Our Warning last Fall about the perils of sea level rise to Florida’s future was too conservative. Researchers at Tulane University have determined that sea levels in the Florida/Gulf Coast region are rising at a rate of 6 inches per decade versus the estimate a year ago of 2 inches. This is a big deal; much of the seaside residential areas of the Southeast US only have a couple feet to spare.
Even modest storms now cause havoc, as we saw firsthand during a TCC Florida visit to the exclusive “Beach Club” on Palm Beach Island last week. We watched as a strong Nor’easter pushed ocean waves and seaweed over the club’s seawall into the pool. The “beach” at the “Beach Club” was gone and the members looked worried. The next day a very heavy rainstorm flooded out large chunks of residential Fort Lauderdale and shut down the airport for 48 hours, where we were stuck trying to fly home.

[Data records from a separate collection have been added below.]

(** * DittoX: the iteration controller and tool dispatcher of [main.py]

    A shallow embedding of [run_main_loop], of the capabilities it dispatches
    to and of [log_to_file], followed by the properties the specification
    states about them.

    Python's effects are threaded through a state-and-exception monad [M].
    What lies outside the process (the LiteLLM gateway, the file system,
    [json], [hashlib], [ast], [traceback], and how each call to [sqlite3]
    ends) is gathered in the record [Externals]; the program is a function
    of it. The rows of the table [codes] are kept in the state. *)

From Stdlib Require Import ZArith Lia Ascii String.
From stdpp Require Import base option list strings gmap pretty.

Local Open Scope Z_scope.
Set Warnings "-register-all".

(** ** Python values and exceptions *)

(** What [json.loads] can produce and what the capabilities return. A float
    is kept as its literal. *)
Inductive pyval : Type :=
| VNone
| VBool (b : bool)
| VInt (z : Z)
| VFloat (literal : string)
| VStr (s : string)
| VList (items : list pyval)
| VDict (entries : list (string * pyval)).

(** An instance of [Exception]: its class and [str(e)]. *)
Record Exn : Type := mkExn { exn_class : string; exn_str : string }.

Inductive Outcome (A : Type) : Type :=
| Returns (a : A)
| Raises (e : Exn).
Arguments Returns {A} a.
Arguments Raises {A} e.

Definition dq : string := String "034"%char EmptyString.
Definition nl : string := String "010"%char EmptyString.

(** ** Data model *)

(** The module-level dict [progress]. *)
Record Progress : Type := mkProgress {
  p_status : string;
  p_iteration : Z;
  p_max_iterations : Z;
  p_output : string;
  p_completed : bool
}.

(** [progress] as the module initialises it. *)
Definition progress0 : Progress :=
  {| p_status := "idle"; p_iteration := 0; p_max_iterations := 50;
     p_output := ""; p_completed := false |}.

(** An entry of [current_iteration['errors']]; the key ['traceback'] is not
    always there. *)
Record ErrorEntry : Type := mkError {
  err_action : string;
  err_error : string;
  err_traceback : option string
}.

(** The dict [current_iteration]. *)
Record IterationRecord : Type := mkRecord {
  rec_iteration : Z;
  rec_actions : list string;
  rec_llm_responses : list string;
  rec_tool_results : list (string * pyval);
  rec_errors : list ErrorEntry
}.

(** [tool_call.id], [tool_call.function.name], [tool_call.function.arguments]. *)
Record ToolCall : Type := mkToolCall {
  tc_id : string;
  tc_name : string;
  tc_arguments : string
}.

(** [response.choices[i].message]: [tool_calls] is a list, [None] being the
    empty one (the code only tests its truth and iterates over it). *)
Record LLMMessage : Type := mkLLMMessage {
  msg_content : option string;
  msg_tool_calls : list ToolCall
}.

(** A gateway response: for each choice its message, [None] when it is
    falsy, and what [response.get('error', ...)] finds. *)
Record Response : Type := mkResponse {
  resp_choices : list (option LLMMessage);
  resp_error : option string
}.

(** The elements of [messages]. *)
Inductive ConvMsg : Type :=
| RoleMsg (role : string) (content : string)
| AssistantMsg (m : LLMMessage)
| ToolMsg (tool_call_id : string) (name : string) (content : pyval).

(** What the run does that can be seen from outside, in order. *)
Inductive Event : Type :=
| EvProgress (p : Progress)
| EvCompletion (msgs : list ConvMsg) (with_tools : bool)
| EvCall (name : string) (function_args : pyval)
| EvLog (history : list IterationRecord)
| EvSleep (seconds : Z).

(** The keys of [available_functions]' values. *)
Inductive Tool : Type :=
| Tool_create_directory
| Tool_create_file
| Tool_update_file
| Tool_fetch_code
| Tool_task_completed
| Tool_store_code
| Tool_retrieve_code
| Tool_list_all_functions.

(** [available_functions]. *)
Definition available_functions : gmap string Tool :=
  list_to_map
    [ ("create_directory", Tool_create_directory);
      ("create_file", Tool_create_file);
      ("update_file", Tool_update_file);
      ("fetch_code", Tool_fetch_code);
      ("task_completed", Tool_task_completed);
      ("store_code", Tool_store_code);
      ("retrieve_code", Tool_retrieve_code);
      ("list_all_functions", Tool_list_all_functions) ].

FL Gov. Ron DeSantis keeps maligning “woke” ESG policies designed to slow global warming and sea level rise, but Floridians are already bearing the cost of climate change. Home insurance premiums (already high) are set to almost double in 2023 vs. 2022, making Florida a lot less affordable than it was. The reason: in 2022 Hurricane Ian caused 149 deaths and $110 Billion in damage across West/Central Florida with its 10-15-foot storm surge.

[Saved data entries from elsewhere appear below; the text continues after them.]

(** The action sequences that handling one entry can add to the trace. *)
Inductive entry_actions (m : msg) : list event -> Prop :=
| actions_seen : entry_actions m []
| actions_echo : entry_actions m [Marked (rowid m); SkippedOwn (rowid m)]
| actions_ignored : entry_actions m [Marked (rowid m); Ignored (rowid m)]
| actions_clear :
    entry_actions m [Marked (rowid m); ClearCmd (rowid m);
                     Osascript (sender m) (escape CLEARED_TEXT)]
| actions_help :
    entry_actions m [Marked (rowid m); HelpCmd (rowid m);
                     Osascript (sender m) (escape HELP_TEXT)]
| actions_chat model messages reply :
    entry_actions m [Marked (rowid m); ChatMsg (rowid m); Post model messages;
                     Osascript (sender m) (escape reply)].

(** ** Properties of the sent-message cache *)

Section Properties.

Context {P : Process}.

Lemma Qltb_lt (x y : Q) : Qltb x y = true <-> (x < y)%Q.
Proof.
  unfold Qltb. rewrite Qlt_alt. destruct (x ?= y)%Q; split; congruence.
Qed.

Lemma clean_entries now s e :
  e ∈ sent_messages_with_time (clean_old_sent_messages now s) <->
  e ∈ sent_messages_with_time s /\ (now - fst e < SENT_MESSAGE_EXPIRY)%Q.
Proof.
  unfold clean_old_sent_messages; simpl.
  rewrite !list_elem_of_In, filter_In, Qltb_lt. tauto.
Qed.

Meanwhile, gas cars are now “Embarrassingly Uncompetitive“ with EVs on total cost of ownership (TCO). First, the Tesla Model 3 and Y and the GM Chevy Bolt now qualify for The Inflation Reduction Act (IRA’s) full $7,500 tax credit (a dollar-for-dollar price reduction). Second, Tesla just cut the price of its Model 3 to $39,999 before the credit and $32,500 after the credit. The TCO of a Model 3 is 33% less than a BMW 330 X Drive and on par with a Toyota Corolla LE 2.0. The Chevy Bolt can now be had with the credit for ~$22,000 and it’s cheaper to purchase and drive than any other ICE car. These estimates are conservative as there is growing evidence EVs can do 50% more lifetime miles than ICE vehicles. EVs are also faster and quieter, don’t smell or pollute and cut fossil fuel consumption. If you don’t have easy access to charging or do lots of long road trips, an EV might not be right for you, but otherwise it’s a no brainer at this point.
The final nail in the coffin for ICE vehicles was the EPA's announcement last week sharply tightening emissions for ICE vehicle fleets for the 2027 model year and beyond. The US started regulating toxic vehicle emissions, like particulate matter, carbon monoxide and nitrogen dioxide, with the Clean Air Act decades ago. While most folks are unaware, these toxic tailpipe pollutants still aren’t under control. The EPA has ample authority to further cut emissions to save lives and improve human health, never mind slow climate change. This will force the big automakers to curtail ICE vehicle production in favor of EVs and hybrids.